-------- Record extracts --------
Lemma startNewGame_ready_witness :
  In "hard"%string knownTags ∧
  ∃ ui' rnd',
    SudokuUI.startNewGame "hard" SudokuUI.sampleUI (fun _ => 0) =
      SudokuUI.Returned ui' rnd' ∧
    SudokuUI.inPlay ui' ∧
    SudokuUI.gameActive ui' = true ∧ SudokuUI.errors ui' = 0 ∧
    SudokuUI.hintsUsed ui' = 0 ∧
    SudokuUI.selectedCell ui' = None ∧ SudokuUI.selectedNumber ui' = None ∧
    difficulty (SudokuUI.engine ui') = "hard"%string ∧
    initialGrid (SudokuUI.engine ui') = grid (SudokuUI.engine ui') ∧
    (∀ row col, isGivenCell (SudokuUI.engine ui') row col = true ↔
                get (grid (SudokuUI.engine ui')) row col ≠ 0%Z) ∧
    completeGrid (solution (SudokuUI.engine ui')) ∧
    extends (grid (SudokuUI.engine ui')) (solution (SudokuUI.engine ui')) ∧
    SudokuUI.log ui' =
      SudokuUI.log SudokuUI.sampleUI ++
      map (fun p => SudokuUI.UpdateCell p.1 p.2 (get (grid (SudokuUI.engine ui')) p.1 p.2))
          cells ++
      [SudokuUI.ClearHighlights; SudokuUI.ClearNumberSelection; SudokuUI.StartTimer;
       SudokuUI.UpdateStats 0; SudokuUI.PlaySound "success"].
Proof.
  assert (In "hard"%string knownTags) as H by (right; right; left; reflexivity).
  split; [exact H|].
  exact (startNewGame_ready "hard" SudokuUI.sampleUI (fun _ => 0) H).
Defined.



Section Cycle.

Lemma indexOf_difficulties (current : string) :
  let i := GameController.indexOf current GameController.difficulties 0 in
  (i = (-1)%Z ∧ ¬ In current knownTags) ∨
  ((0 ≤ i ≤ 3)%Z ∧ nth (Z.to_nat i) GameController.difficulties ""%string = current).
Proof.
  unfold GameController.difficulties. cbn [GameController.indexOf]. cbv zeta.
  destruct (String.eqb_spec "easy" current) as [<-|H1]; [right; by split|].
  destruct (String.eqb_spec "medium" current) as [<-|H2]; [right; by split|].
  destruct (String.eqb_spec "hard" current) as [<-|H3]; [right; by split|].
  destruct (String.eqb_spec "expert" current) as [<-|H4]; [right; by split|].
  left. split; [done|]. intros [?|[?|[?|[?|[]]]]]; congruence.
Qed.

Lemma nth_difficulties (i : Z) :
  (0 ≤ i ≤ 3)%Z → In (nth (Z.to_nat i) GameController.difficulties ""%string) knownTags.
Proof.
  intros Hi.
  assert (i = 0 ∨ i = 1 ∨ i = 2 ∨ i = 3)%Z as [-> | [-> | [-> | ->]]] by lia;
    cbn; auto 10.
Qed.

Lemma cycleDifficulty_index (direction : Z) (current : string) :
  ∃ newIndex,
    GameController.cycleDifficulty direction current =
      nth (Z.to_nat newIndex) GameController.difficulties ""%string ∧
    let i := (GameController.indexOf current GameController.difficulties 0 + direction)%Z in
    newIndex = (if (i <? 0)%Z then 3 else if (i >=? 4)%Z then 0 else i)%Z.
Proof.
  unfold GameController.cycleDifficulty. cbv zeta.
  change (Z.of_nat (length GameController.difficulties)) with 4%Z.
  set (i := (GameController.indexOf current GameController.difficulties 0 + direction)%Z).
  eexists. split; [reflexivity|].
  destruct (i <? 0)%Z eqn:E1; [reflexivity|].
  reflexivity.
Qed.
--------
| Exercise |
All lines from the one containing "nth (Z.to_nat newIndex)" to the end of the records, both ends included, should be printed exactly and on their own.

| Answer |
      nth (Z.to_nat newIndex) GameController.difficulties ""%string ∧
    let i := (GameController.indexOf current GameController.difficulties 0 + direction)%Z in
    newIndex = (if (i <? 0)%Z then 3 else if (i >=? 4)%Z then 0 else i)%Z.
Proof.
  unfold GameController.cycleDifficulty. cbv zeta.
  change (Z.of_nat (length GameController.difficulties)) with 4%Z.
  set (i := (GameController.indexOf current GameController.difficulties 0 + direction)%Z).
  eexists. split; [reflexivity|].
  destruct (i <? 0)%Z eqn:E1; [reflexivity|].
  reflexivity.
Qed.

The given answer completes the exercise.